E gli sembra onesto questo artificio retorico?                                                             E   quanto all’alleanza con la Germania nazista, anche se nulla può darsi mai per scontato nella storia delle nazioni come in quella degli individui, non era quella la più “naturale” che il nostro paese potesse fare?                                                                                                                                                                                       ùNiente da dire sul prestigio internazionale raggiunto dal nostro paese grazie al fascismo. Sarebbe stato però “onesto” precisare che dal 1936 in poi con l’aggressione all’Etiopia e la partecipazione alla guerra civile spagnola a  sostegno del golpista Francisco Franco, l’Italia fu considerato uno stato canaglia. Riguardo all’onestà pubblica del fascismo consiglierei a chi volesse  saperne di più il libro “Mussolini e i ladri di regime. Gli arricchimenti illeciti del fascismo” di Mauro Canali e Clemente Volpini (Mondadori, 2019).                                      Chi scrive potrebbe documentare che, per quanto attiene alla Lucania, tutte le affermazioni di Veneziani sono false.
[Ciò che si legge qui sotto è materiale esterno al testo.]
Lemma branch_same (its its' : list Re.regex) :
  Forall2 same_regex its its' -> same_regex (Re.branch its) (Re.branch its').
Proof.
  unfold Re.branch. assert (H0 : same_regex Re.REps Re.REps) by constructor.
  revert H0. generalize Re.REps at 1 3. generalize Re.REps.
  intros acc' acc Hacc H. revert acc acc' Hacc.
  induction H as [|r r' l l' Hr _ IH]; intros acc acc' Hacc; cbn; auto.
  apply IH. now constructor.
Qed.

Lemma close_same (f f' : Re.frame) :
  same_frame f f' -> same_regex (Re.close f) (Re.close f').
Proof.
  intros (Ha & Hi & _). unfold Re.close.
  pose proof (branch_same _ _ Hi) as Hb.
  revert Hb. generalize (Re.branch (Re.items f)) (Re.branch (Re.items f')).
  induction Ha as [|r r' l l' Hr _ IH]; intros acc acc' Hacc; cbn; auto.
  apply IH. now constructor.
Qed.

Lemma quantify_same (q : char) (r r' : Re.regex) :
  same_regex r r' -> same_regex (Re.quantify q r) (Re.quantify q r').
Proof.
  intros H. unfold Re.quantify.
  destruct (N.eqb q (cp "*")); [now constructor|].
  destruct (N.eqb q (cp "+")); repeat constructor; assumption.
Qed.

(** Patterns alike, letter case apart, compile alike. *)
Lemma parse_same (p p' : list char) :
  Forall2 (fun c c' => lower c = lower c') p p' ->
  forall cur cur' stack stack',
    same_frame cur cur' -> Forall2 same_frame stack stack' ->
    same_compiled (Re.parse p cur stack) (Re.parse p' cur' stack').
Proof.
  induction 1 as [|c c' p p' Hc Hp IH]; intros cur cur' stack stack' Hcur Hst.
  - cbn. destruct Hst; cbn; [now apply close_same|reflexivity].
  - cbn [Re.parse].
    rewrite <- (same_char_tests c c' (cp "(") Hc eq_refl).
    rewrite <- (same_char_tests c c' (cp ")") Hc eq_refl).
    rewrite <- (same_char_tests c c' (cp "|") Hc eq_refl).
    rewrite <- (same_char_tests c c' (cp "*") Hc eq_refl).
    rewrite <- (same_char_tests c c' (cp "+") Hc eq_refl).
    rewrite <- (same_char_tests c c' (cp "?") Hc eq_refl).
    rewrite <- (same_char_tests c c' (cp ".") Hc eq_refl).
    rewrite <- (is_meta_same c c' Hc).
    destruct (N.eqb c (cp "(")).
    { assert (Hq : match p with x :: _ => N.eqb x (cp "?") | [] => false end
                   = match p' with x :: _ => N.eqb x (cp "?") | [] => false end).
      { destruct Hp as [|x x' ? ? Hx _]; [reflexivity|].
        now apply same_char_tests. }
      rewrite <- Hq. destruct (match p with _ :: _ => _ | [] => _ end);
        [exact I|].
      apply IH; [repeat split; constructor|now constructor]. }
    destruct (N.eqb c (cp ")")).
    { destruct Hst as [|f f' stack stack' Hf Hst]; [reflexivity|].
      apply IH; [|exact Hst].
      destruct Hf as (Ha & Hi & Hq). repeat split; cbn; auto.
      constructor; [now apply close_same|exact Hi]. }
    destruct (N.eqb c (cp "|")).
    { apply IH; [|exact Hst].
      destruct Hcur as (Ha & Hi & Hq). repeat split; cbn; auto.
      constructor; [now apply branch_same|exact Ha]. }
    destruct (N.eqb c (cp "*") || N.eqb c (cp "+") || N.eqb c (cp "?")) eqn:Eq.
    { destruct Hcur as (Ha & Hi & Hq). rewrite <- Hq.
      destruct Hi as [|r r' rs rs' Hr Hrs]; [reflexivity|].
      destruct (Re.quantified cur); [exact I|].
      apply IH; [|exact Hst]. repeat split; cbn; auto.
      constructor; [|exact Hrs].
      assert (Hcc : c' = c).
      { apply (meta_same c c' Hc).
        repeat (apply orb_true_iff in Eq; destruct Eq as [Eq | Eq]);
          apply N.eqb_eq in Eq; now subst c. }
      subst c'. now apply quantify_same. }
    destruct (N.eqb c (cp ".")).
    { apply IH; [|exact Hst].
      destruct Hcur as (Ha & Hi & Hq). repeat split; cbn; auto.
      constructor; [constructor|exact Hi]. }
    destruct (Re.is_meta c); [exact I|].
    rewrite <- (alphabet_same c c' Hc).
    destruct (in_alphabet c); [|exact I].
    apply IH; [|exact Hst].
    destruct Hcur as (Ha & Hi & Hq). repeat split; cbn; auto.
    constructor; [now constructor|exact Hi].
Qed.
A cominciare da un elemento che da sempre misura il livello di civiltà di un paese, la sua capacità di portare a maturità i bambini venuti al mondo.            Il documento che di seguito si riproduce -uno dei più significativi ma non il solo fra quelli riguardanti la nostra regione che mi hanno portato a ritenere che il fascismo fu “il male assoluto”-  riguarda la mortalità infantile estiva e apre uno squarcio sulla situazione igienica e sociale di quegli anni. É del 1933, un anno tranquillo. In campo pediatrico le cose non miglioreranno negli anni a venire e con l’entrata in guerra comincerà subito a mancare di tutto quasi a tutti, dal cibo alle scarpe, dal petrolio al sapone da barba.

Prefettura di Matera – Prot. N.—Div. Sanità

 Matera 24 febbraio 1933-XI

 OGGETTO: Mortalità infantile estiva

 Ill/mo Sig. DELEGATO Straordinario dell’O.N.M.I.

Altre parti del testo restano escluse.